Nessun mutamento rispetto all’ottimo debutto, i Krux si confermano una solida band di scuola ottantiana con forti richiami in primo luogo ai Candlemass, ma anche a nomi quali Trouble, The Obsessed ed inevitabilmente ai Black Sabbath del periodo post-Ozzy. Un gruppo che non cerca di rendersi originale con plateali effetti speciali o bizzarre contaminazioni, puntando invece sulla propria tradizione musicale in modo semplice e lineare, pur se derivativo. Qualcuno troverà troppo evidente la vicinanza alle migliori opere dei Candlemass, ma è innegabile che i Krux abbiano sfruttato tale influenza con grande efficacia.
Il particolare fascino di questa band nasce dall’abilità nel rivestire ogni singolo brano di una magnifica tensione drammatica, senza però scadere nella stucchevolezza gotica. Il disco è impregnato di severità oscura, di tragica solennità, di atmosfere che esaltano per contrasto la sobria eleganza del songwriting e la puntigliosa professionalità dell’esecuzione strumentale.

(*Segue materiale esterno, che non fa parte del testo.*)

(** * ToolHttpRequest utilities: authenticated dispatch and response optimizers

    A shallow embedding of
    [packages/@n8n/nodes-langchain/nodes/tools/ToolHttpRequest/utils.ts]:
    [getOAuth2AdditionalParameters], [configureHttpRequestFunction] and
    [configureResponseOptimizer], with the properties their specification
    states about them.

    Conventions of the embedding.
    - A JavaScript string is the sequence of its code units; [string] holds
      the code units below 256, [String.length] is [.length].
    - A JavaScript value is a [value]; an object is the association list of
      its own enumerable properties in insertion order.  Its prototype is
      [Object.prototype] as the runtime starts with it: a property read goes
      on to the inherited properties when the object has no own one, and an
      assignment to [__proto__] reaches the inherited setter, which stores
      no own property.  What the prototypes of arrays, strings, numbers,
      booleans and of the built-in objects themselves hold varies with the
      runtime and is a parameter, [builtin_get].
    - A function that may throw returns a [result]; [Throw e] is the
      exception [e].
    - [requestOptions] is mutated in place by the source and then handed to
      a collaborator.  The closures built by [configureHttpRequestFunction]
      return the [call] they end with; the request it carries is the state of
      the caller's object at that moment.  Every [Throw] of these closures
      happens before the first mutation.
    - Library code the file imports (the JSON built-ins, lodash, cheerio,
      html-to-text) is a [Variable] of the section [Utils]; where the
      library may throw, the variable returns a [result]. *)

From Stdlib Require Import String Ascii List ZArith Bool Lia.
From Stdlib Require Import Numbers.DecimalString.
Import ListNotations.

Open Scope string_scope.
Open Scope list_scope.
Open Scope Z_scope.

(** ** JavaScript numbers *)

(** [Finite m e] is [m * 2^e]; every double is one of these values. *)
Inductive number : Type :=
| Finite (m e : Z)
| Infinity (negative : bool)
| NaN.

Definition number_of_Z (n : Z) : number := Finite n 0.

Definition number_of_nat (n : nat) : number := Finite (Z.of_nat n) 0.

(** Both mantissas brought to the smaller of two exponents. *)
Definition align (m1 e1 m2 e2 : Z) : Z * Z :=
  let e := Z.min e1 e2 in
  (m1 * 2 ^ (e1 - e), m2 * 2 ^ (e2 - e)).

(** [x > y] on numbers. *)
Definition number_gt (x y : number) : bool :=
  match x, y with
  | NaN, _ | _, NaN => false
  | Infinity nx, Infinity ny => negb nx && ny
  | Infinity nx, Finite _ _ => negb nx
  | Finite _ _, Infinity ny => ny
  | Finite m1 e1, Finite m2 e2 =>
      let '(a, b) := align m1 e1 m2 e2 in b <? a
  end.

(** ToIntegerOrInfinity, clamped to [0, len] as [substring] does with its
    bounds. *)
Definition clamp_index (x : number) (len : Z) : Z :=
  match x with
  | NaN => 0
  | Infinity true => 0
  | Infinity false => len
  | Finite m e =>
      let t := if 0 <=? e then m * 2 ^ e else Z.quot m (2 ^ (- e)) in
      Z.min (Z.max t 0) len
  end.

(** ** JavaScript values *)

(** [JNative] is a built-in object of the runtime that a property read can
    reach through a prototype: a function when [callable], with [name] its
    name, and else an object such as [Object.prototype]. *)

#[warnings="-register-all"]
Inductive value : Type :=
| JUndefined
| JNull
| JBool (b : bool)
| JNumber (n : number)
| JString (s : string)
| JArray (elements : list value)
| JObject (properties : list (string * value))
| JNative (callable : bool) (name : string).

Definition IDataObject : Type := list (string * value).

(** [requestOptions.headers] and the like as a value. *)
Definition of_optional (o : option IDataObject) : value :=
  match o with
  | Some x => JObject x
  | None => JUndefined
  end.

Definition typeof (v : value) : string :=
  match v with
  | JUndefined => "undefined"
  | JNull => "object"
  | JBool _ => "boolean"
  | JNumber _ => "number"
  | JString _ => "string"
  | JArray _ => "object"
  | JObject _ => "object"
  | JNative callable _ => if callable then "function" else "object"
  end.

Definition number_truthy (n : number) : bool :=
  match n with
  | Finite m _ => negb (m =? 0)
  | Infinity _ => true
  | NaN => false
  end.

Definition string_truthy (s : string) : bool :=
  match s with
  | EmptyString => false
  | String _ _ => true
  end.

(** ToBoolean. *)
Definition truthy (v : value) : bool :=
  match v with
  | JUndefined => false
  | JNull => false
  | JBool b => b
  | JNumber n => number_truthy n
  | JString s => string_truthy s
  | JArray _ => true
  | JObject _ => true
  | JNative _ _ => true
  end.

(** ** Strings *)

Definition string_of_nat (n : nat) : string :=
  NilEmpty.string_of_uint (Nat.to_uint n).

(** White space and line terminators, as [\s] and [trim] see them. *)
Definition is_space (c : ascii) : bool :=
  match nat_of_ascii c with
  | 9%nat | 10%nat | 11%nat | 12%nat | 13%nat | 32%nat | 160%nat => true
  | _ => false
  end.

Definition is_newline (c : ascii) : bool :=
  match nat_of_ascii c with
  | 10%nat | 13%nat => true
  | _ => false
  end.

Fixpoint trimStart (s : string) : string :=
  match s with
  | EmptyString => EmptyString
  | String c s' => if is_space c then trimStart s' else s
  end.

Fixpoint string_rev (s : string) : string :=
  match s with
  | EmptyString => EmptyString
  | String c s' => String.append (string_rev s') (String c EmptyString)
  end.

Definition trimEnd (s : string) : string :=
  string_rev (trimStart (string_rev s)).

(** [s.trim()]; it is also [s.replace(/^\s+|\s+$/g, '')]. *)
Definition trim (s : string) : string := trimEnd (trimStart s).

(** [s.replace(/(\r\n|\n|\r)/gm, '')]. *)
Fixpoint remove_newlines (s : string) : string :=
  match s with
  | EmptyString => EmptyString
  | String c s' =>
      if is_newline c then remove_newlines s' else String c (remove_newlines s')
  end.

(** [s.replace(/\s+/g, ' ')]: every maximal run of white space becomes one
    space.  [in_run] tells that the previous code unit was white space. *)
Fixpoint collapse_from (in_run : bool) (s : string) : string :=
  match s with
  | EmptyString => EmptyString
  | String c s' =>
      if is_space c
      then (if in_run then collapse_from true s'
            else String " "%char (collapse_from true s'))
      else String c (collapse_from false s')
  end.

Definition collapse_spaces (s : string) : string := collapse_from false s.

(** [s.split(sep)] for a separator of one code unit. *)
Fixpoint split_from (sep : ascii) (acc : string) (s : string) : list string :=
  match s with
  | EmptyString => [string_rev acc]
  | String c s' =>
      if Ascii.eqb c sep
      then string_rev acc :: split_from sep EmptyString s'
      else split_from sep (String c acc) s'
  end.

Definition split (sep : ascii) (s : string) : list string :=
  split_from sep EmptyString s.

(** [s.substring(0, end)]. *)
Definition substring_to (s : string) (end_ : number) : string :=
  String.substring 0
    (Z.to_nat (clamp_index end_ (Z.of_nat (String.length s)))) s.

(** ** Errors and results *)

(** The node a [NodeOperationError] is raised for, [ctx.getNode()]. *)
Record INode : Type := {
  node_name : string;
  node_type : string
}.

Inductive error : Type :=
| NodeOperationError (node : INode) (message : string) (itemIndex : Z)
| ParseError (message : string)
| SyntaxError (message : string)
| TypeError (message : string)
| CollaboratorError (message : string).

Definition error_message (e : error) : string :=
  match e with
  | NodeOperationError _ m _ => m
  | ParseError m => m
  | SyntaxError m => m
  | TypeError m => m
  | CollaboratorError m => m
  end.

(** The item index an error was built with, when it was built with one. *)
Definition error_itemIndex (e : error) : option Z :=
  match e with
  | NodeOperationError _ _ i => Some i
  | _ => None
  end.

Inductive result (A : Type) : Type :=
| Ok (a : A)
| Throw (e : error).

Arguments Ok {A} a.
Arguments Throw {A} e.

Definition bind {A B : Type} (r : result A) (k : A -> result B) : result B :=
  match r with
  | Ok a => k a
  | Throw e => Throw e
  end.

Notation "x <- r ;; k" := (bind r (fun x => k))
  (at level 61, r at next level, right associativity).

(** [xs.map(f)] for a callback that may throw: the first exception ends the
    loop. *)
Fixpoint mapM {A B : Type} (f : A -> result B) (xs : list A) : result (list B) :=
  match xs with
  | [] => Ok []
  | x :: xs' => y <- f x ;; ys <- mapM f xs' ;; Ok (y :: ys)
  end.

Brani compatti come macigni, incedere lento e possente ravvivato da passaggi di puro metallo epico, assoli lancinanti e vocals ieratiche, i Krux realizzano un’opera di stampo tradizionale ma ricca di qualità.
Tra i momenti notevoli disseminati lungo tutto l’album citiamo l’impressionante partenza, con la cupa ed avvolgente “Serpent” ad aprire la strada con le sue tastiere dal feeling settantiano, seguita dalla bellissima gemma mortifera “Devil sun” che ci immerge in una tristezza raggelante degna dei migliori brani di questo genere.
Altri picchi sono i toni orrorifici della sinistra “Lex Lucifero”, la grandiosità di “Sea of doom”, vero inno all’heavy tenebroso, ed ancora le irruenti sferzate metalliche della convulsa “Pirates” e la estesa e monolitica chiusura “The big empty”. Episodi di spessore che bilanciano perfettamente gli aspetti heavy e le profonde sensazioni di arcano mistero, una forza evocativa tanto intensa da annullare ogni eventuale debito d’ispirazione.
Nel complesso il nuovo album dei Krux risulta non inferiore ad opere ben più acclamate. Forse non è la scelta giusta se in questo genere cercate solo la novità stupefacente, ma se vi accontentate di ascoltare doom-metal di ottima levatura non fatevi sfuggire “Krux II”.